Over the next three hours, as we savour the sights of a setting sun across farms and coconut groves, I tell the good professor that I hadn’t seen such a photogenic spread ever in my journeys. His lips break into a subtle smile.
‘Then you should have stayed longer. You’ve hardly seen the beauty Kerala possesses,’ he says, following it with an authorative advice of must-visit destinations on my next trip. The railway track is lined by coconut trees and thick green crust inching up the black soil. This green reverie is broken at regular intervals by small villages and settlements, a few farms and grazing cattle.
Rain in Ernakulam
I ask Philip about the overcast sky and what rain means to a state that receives plenty of precipitation. ‘It’s the pre-monsoon cloud cover and by next week we’ll start receiving good rainfall. We love the rain. Although persistent rainfall does make it a bit uncomfortable at times. In fact, our economy – from agriculture to electric powers depend largely on these showers,’ the professor tells me. Just then there is a slight drizzle visible through the window. Perhaps God was listening to our conversation.
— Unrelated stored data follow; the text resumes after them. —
(* ===== verification/ViewProps.v ===== *)
(** Properties of view changes, synchronisation and the fetch loop. *)
From S2P Require Import Prelude WireBase Wire WireStream Config Lines GlobalOrder State.
From S2P Require Import ReplicaState Cursor Log Admission ScheduleProto SchedInv.
From S2P Require Import Merge Gaps Sync ViewChange Recovery LogFrame ViewInv RecoveryInv ConfigProps LogProps AgreementProps.
From S2P Require Import Listener NodeView.

Section view.
Context {TM : Treemap Value}.
Implicit Types r : Replica TM.

(** C11: whatever messages arrive on whatever connections, and however the turns of
    the replica's goroutines and timers interleave with them, the view and the last
    normal view of a replica never go back; the last normal view never passes the
    view and equals it in normal operation; a view change or a recovery under way is
    for the current view, never both at once and never in normal operation; and
    outside normal operation a watchdog for the current view is always armed. *)
Theorem view_change_invariant config idx logs mode every gap opts now r1 r2 :
  rtc replica_next (serve (NewReplica config idx logs mode every gap opts) now) r1 ->
  rtc replica_next r1 r2 ->
  view_inv r2 /\ view r1 <= view r2 /\ r_lastNormalView r1 <= r_lastNormalView r2.
Proof.
  intros H1 H2. apply replica_steps_view in H1; [|apply serve_view_inv].
  apply replica_steps_view in H2; [|apply H1]. destruct H2. auto.
Qed.

(** * Leaving a view change *)

(** what a replica does when it moves to view [v] *)
Record begins_view r v (r' : Replica TM) (fx : list effect) : Prop := {
  bv_view : view r' = v;
  bv_status : r_status r' = statusViewChange;
  bv_watchdog : r_viewChangeWatchdog r' = Some (mkviewChangeWatchdog v (r_viewChangeWatchdogGen r'));
  bv_request : forall e,
    e ∈ broadcastToPeers r' (RViewChangeRequest {| vq_ViewId := v; vq_SenderIdx := u32 (r_idx r) |}) ->
    e ∈ fx;
  bv_leader : LeaderIndex (r_config r) v = r_idx r ->
    exists vc, r_vc r' = Some vc /\ vcs_view vc = v /\ StartDrive (vcs_id vc) ∈ fx }.

Lemma startViewChange_begins r v now wall :
  view r < v -> begins_view r v (startViewChange r v now wall).1 (startViewChange r v now wall).2.
Proof.
  intros Hlt. unfold startViewChange.
  destruct (beginViewChange_fields r v now Hlt) as
    (E1 & E2 & _ & _ & E5 & E6 & E7 & vc & Ev & Hv & _ & _ & _ & Est).
  destruct (beginViewChange r v now) as [r1 st]. cbn [fst snd] in *. subst st.
  unfold publishViewChange. pose proof (pauseClients_view r1 v wall) as [].
  cbn [vst_view vst_leader vst_vc]. destruct (pauseClients r1 v wall) as [r2 fx]. cbn [fst snd] in *.
  split; unfold view in *; try congruence.
  - intros e He. rewrite !elem_of_app. right. left. by rewrite vs_idx, E6.
  - intros HL. exists vc. split; [congruence|]. split; [done|].
    rewrite vs_idx, E6, HL, Z.eqb_refl. rewrite !elem_of_app. right. right. apply elem_of_cons. by left.
Qed.

Lemma expired_begins r wd now wall :
  view_inv r -> 0 <= view r -> view r + 1 < W64 -> r_status r = statusViewChange ->
  r_viewChangeWatchdog r = Some wd ->
  begins_view r (view r + 1) (expireViewChangeWatchdog r wd now wall).1
    (expireViewChangeWatchdog r wd now wall).2.
Proof.
  intros Hinv H0 Hv Hs Hwd. pose proof (vi_watchdog r Hinv Hs) as E. rewrite Hwd in E. injection E as ->.
  unfold expireViewChangeWatchdog. rewrite Hwd. cbn [wd_generation wd_view]. rewrite !Z.eqb_refl.
  rewrite bool_decide_true by done. cbn [negb orb]. unfold add64. rewrite u64_small by word_lia.
  apply startViewChange_begins. lia.
Qed.

Lemma view_nonneg config idx logs mode every gap opts now r :
  rtc replica_next (serve (NewReplica config idx logs mode every gap opts) now) r -> 0 <= view r.
Proof.
  intros H. apply replica_steps_view in H; [|apply serve_view_inv].
  pose proof (vso_view _ _ H) as H1. unfold view in H1. by revert H1; rsimpl.
Qed.

(** C12: a replica cannot be stuck in a view change or a recovery: a watchdog is
    armed, and when its timer fires the replica moves to the next view, arms the
    next watchdog, asks every connected peer for a view change and, if it leads
    the new view, starts driving it. *)
Theorem watchdog_leaves_view config idx logs mode every gap opts now0 r :
  rtc replica_next (serve (NewReplica config idx logs mode every gap opts) now0) r ->
  r_status r = statusViewChange -> view r + 1 < W64 ->
  exists wd, r_viewChangeWatchdog r = Some wd /\ wd_view wd = view r /\
    forall now wall,
      begins_view r (view r + 1) (expireViewChangeWatchdog r wd now wall).1
        (expireViewChangeWatchdog r wd now wall).2.
Proof.
  intros H Hs Hv. pose proof (view_nonneg _ _ _ _ _ _ _ _ _ H) as H0.
  apply replica_steps_view in H; [|apply serve_view_inv]. pose proof (vso_inv _ _ H) as Hinv.
  eexists. split; [by apply vi_watchdog|]. split; [done|]. intros now wall.
  apply expired_begins; try done. by apply vi_watchdog.
Qed.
Pic By Dhruvaraj S from India (Mazhayil….) [CC-BY-2.0 or CC-BY-SA-2.0], via Wikimedia Commons
The scenes outside are changing continuously. Set on a canvas of a setting sun, I see small hamlets, coconuts and banana plantations by the hundreds and beautiful backwaters completing the breathtaking vignettes of Kerala through my senses. Some backwaters are of a scale that can fool that can fool a northerner like me into believing that they are in fact large lakes or sections of coastal rivers. But Philip is there to correct me. After passing through five halts, the train arrives at Ernakulam. Its pitch dark now and the motivation to sit next to the window decreases continuously. As I bid Philip goodbye, we thank each other for the time well spent and a conversation well made.